Коротко вам сказать, через пять-шесть лет и совесть и сердце мое сильно позатянулись толстым слоем равнодушия ко всему… Уважать я уже почти никого не уважал, зная, что почти все плутуют, норовят поддеть друг друга, чтобы больше захватить самому. Был доволен, что и мне отведен на земле участок и дана возможность не оставаться с пустыми руками. И более не думал ни о чем и не верил ничему, что не было простым свинством… И в такой-то девственной душе вдруг проснулась совесть… Не чистое ли это наказание божие?
IV. Учительница
— Случилось это совершенно неожиданно. Еще бы годик-другой — и на моей совести наросла бы такая кора, которой не прошибить бы никакими пулями. Но вышло иначе. Дело произошло самым простым манером. Приехала к нам в село учительница в земскую школу, госпожа Абрикосова. Фигурка из себя довольно поджарая, хлябковатая… и из новых. Очень это нас смешило с отцом Иваном. Привыкнув смотреть на все людские дела и помышления как на средство получить кому-нибудь с кого-нибудь рубль, мы не могли без смеха видеть того, кто думал иначе. Кроме того, все новое, само по себе, нам уже казалось глупостью. У нас были примеры помещиков, затевавших в своем хозяйстве новые порядки и кончавшие разорением, при всеобщем смехе соседей и всех опытных людей. У нас были перед глазами тысячи нововведений правительственных, которые оканчивались ничем или подтверждали только нашу теорию, то есть нововведение было только так, а суть состояла в уменье, во имя этого нововведения, как можно больше получить пособий, прибавок, разъездных, подъемных и, наконец, награду, — конечно, если можно, денежную. Только так смотрели мы и на крестьянскую школу. "Все рубликов пять дай сюда", — говорил отец Иван, определяя этими словами и цель существования школы и личные к ней отношения. Судите теперь, как было нам смешно смотреть на госпожу Абрикосову, которая на наших одеревенелых, свинцовых глазах стала добиваться чего-то от сельского общества, суетилась, бегала из угла в угол и роптала. Очевидно, она хотела произвести какое-то нововведение, а мы, глядя на то, как к ней относилось сельское общество, тоже смотревшее на ее нововведение только так, как оно надувало ее и сердило, могли только хохотать, сидя за чайком, и удивляться вновь прибывшей учительнице.
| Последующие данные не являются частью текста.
(* ===== verification/Proc.v ===== *)
(** Processes (proc.c): the process table, scheduling, sleep and wakeup, fork,
    exit, wait and kill, over page tables and the file side of a process.  This
    file has the definitions; ProcTable and ProcMem have the theorems. *)

From S2P Require Import Prelude Mem Strings Bio Kalloc Vm VmSpace VmUser.
Local Open Scope Z_scope.

(** * proc.h *)

Inductive procstate := UNUSED | EMBRYO | SLEEPING | RUNNABLE | RUNNING | ZOMBIE.
#[export] Instance procstate_eq : EqDecision procstate.
Proof. solve_decision. Defined.

(** What a process sleeps on: nothing (a null pointer), an entry of the process
    table, or any other address. *)
Inductive chan := NoChan | ChanProc (i : nat) | ChanAddr (a : Z).
#[export] Instance chan_eq : EqDecision chan.
Proof. solve_decision. Defined.

(** [X] stands for the fields [ofile] and [cwd]; the pointer [parent] is an index
    of the table. *)
Record proc (X : Type) := mkproc {
  p_sz : Z;
  p_pgdir : Z;
  p_kstack : Z;
  p_state : procstate;
  p_pid : Z;
  p_parent : option nat;
  p_tf : Z;
  p_context : Z;
  p_chan : chan;
  p_killed : Z;
  p_files : X;
  p_name : bytes
}.
Arguments mkproc {X}.
Arguments p_sz {X}.
Arguments p_pgdir {X}.
Arguments p_kstack {X}.
Arguments p_state {X}.
Arguments p_pid {X}.
Arguments p_parent {X}.
Arguments p_tf {X}.
Arguments p_context {X}.
Arguments p_chan {X}.
Arguments p_killed {X}.
Arguments p_files {X}.
Arguments p_name {X}.

(** x86.h: sizes and offsets of the saved registers. *)
Definition KSTACKSIZE : Z := 4096.
Definition SIZEOF_TRAPFRAME : Z := 76.
Definition SIZEOF_CONTEXT : Z := 20.
Definition TF_EAX : Z := 28.
Definition TF_ES : Z := 40.
Definition TF_DS : Z := 44.
Definition TF_EIP : Z := 56.
Definition TF_CS : Z := 60.
Definition TF_EFLAGS : Z := 64.
Definition TF_ESP : Z := 68.
Definition TF_SS : Z := 72.
Definition CTX_EIP : Z := 16.

(** mmu.h *)
Definition FL_IF : Z := 512.
Definition SEG_UCODE : Z := 3.
Definition SEG_UDATA : Z := 4.
Definition DPL_USER : Z := 3.

(** * What processes need of the rest of the kernel

    [E] is the state of the memory allocator and of the file side; [pf_fork] is
    filedup of the open files and idup of the directory, [pf_exit] their closing,
    [pf_init] the files of the first process, [pf_call] a call of sysfile.c by its
    number, and [pf_exec] exec: its result, and the process with its new memory and
    name. *)
Class ProcEnv (E X : Type) := {
  pe_mem : E -> kstate;
  pe_set : kstate -> E -> E;
  pf_none : X;
  pf_init : M E X;
  pf_fork : X -> M E X;
  pf_exit : X -> M E unit;
  pf_call : Z -> proc X -> M E (Z * X);
  pf_exec : bytes -> list bytes -> proc X -> M E (Z * proc X)
}.

(** The process table, the scheduler position and the process of every CPU. *)
Record pstate (E X : Type) := mkps {
  ps_proc : list (proc X);
  ps_nextpid : Z;
  ps_init : option nat;
  ps_cpu : list (option nat);
  ps_pos : list nat;
  ps_env : E
}.
Arguments mkps {E X}.
Arguments ps_proc {E X}.
Arguments ps_nextpid {E X}.
Arguments ps_init {E X}.
Arguments ps_cpu {E X}.
Arguments ps_pos {E X}.
Arguments ps_env {E X}.

Section Proc.
  Context (kend data : Z).
  (** Addresses of the assembly entry points. *)
  Context (trapret forkret : Z).
  Context {E X : Type} `{!ProcEnv E X}.
Abbreviation st := (pstate E X).

(** Assignments to fields. *)
Definition set_state (v : procstate) (p : proc X) : proc X :=
  mkproc (p_sz p) (p_pgdir p) (p_kstack p) v (p_pid p) (p_parent p) (p_tf p) (p_context p) (p_chan p) (p_killed p) (p_files p) (p_name p).
Definition set_chan (v : chan) (p : proc X) : proc X :=
  mkproc (p_sz p) (p_pgdir p) (p_kstack p) (p_state p) (p_pid p) (p_parent p) (p_tf p) (p_context p) v (p_killed p) (p_files p) (p_name p).
Definition set_parent (v : option nat) (p : proc X) : proc X :=
  mkproc (p_sz p) (p_pgdir p) (p_kstack p) (p_state p) (p_pid p) v (p_tf p) (p_context p) (p_chan p) (p_killed p) (p_files p) (p_name p).
Definition set_killed (v : Z) (p : proc X) : proc X :=
  mkproc (p_sz p) (p_pgdir p) (p_kstack p) (p_state p) (p_pid p) (p_parent p) (p_tf p) (p_context p) (p_chan p) v (p_files p) (p_name p).
Definition set_pid (v : Z) (p : proc X) : proc X :=
  mkproc (p_sz p) (p_pgdir p) (p_kstack p) (p_state p) v (p_parent p) (p_tf p) (p_context p) (p_chan p) (p_killed p) (p_files p) (p_name p).
Definition set_kstack (v : Z) (p : proc X) : proc X :=
  mkproc (p_sz p) (p_pgdir p) v (p_state p) (p_pid p) (p_parent p) (p_tf p) (p_context p) (p_chan p) (p_killed p) (p_files p) (p_name p).
Definition set_regs (tf ctx : Z) (p : proc X) : proc X :=
  mkproc (p_sz p) (p_pgdir p) (p_kstack p) (p_state p) (p_pid p) (p_parent p) tf ctx (p_chan p) (p_killed p) (p_files p) (p_name p).
Definition set_space (pgdir sz : Z) (p : proc X) : proc X :=
  mkproc sz pgdir (p_kstack p) (p_state p) (p_pid p) (p_parent p) (p_tf p) (p_context p) (p_chan p) (p_killed p) (p_files p) (p_name p).
Definition set_files (v : X) (p : proc X) : proc X :=
  mkproc (p_sz p) (p_pgdir p) (p_kstack p) (p_state p) (p_pid p) (p_parent p) (p_tf p) (p_context p) (p_chan p) (p_killed p) v (p_name p).
Definition set_name (v : bytes) (p : proc X) : proc X :=
  mkproc (p_sz p) (p_pgdir p) (p_kstack p) (p_state p) (p_pid p) (p_parent p) (p_tf p) (p_context p) (p_chan p) (p_killed p) (p_files p) v.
— Получала бы себе свои десять рублей да сидела бы смирно, — говорили мы.
— Чего еще? — говорил отец Иван. — Десять рублей — хорошие деньги!
— Еще бы!.. Задаром-то!..
— Это и я бы, пожалуй, взялся так-то… Право… да что же! — говорил отец Иван. — Всё — "дай сюда"!
Вот эдаким манером смотрели мы на госпожу Абрикосову. Кроме того, и из себя она, как я уже говорил, была не очень, чтобы… Так что вообще — была она у нас в полном равнодушии.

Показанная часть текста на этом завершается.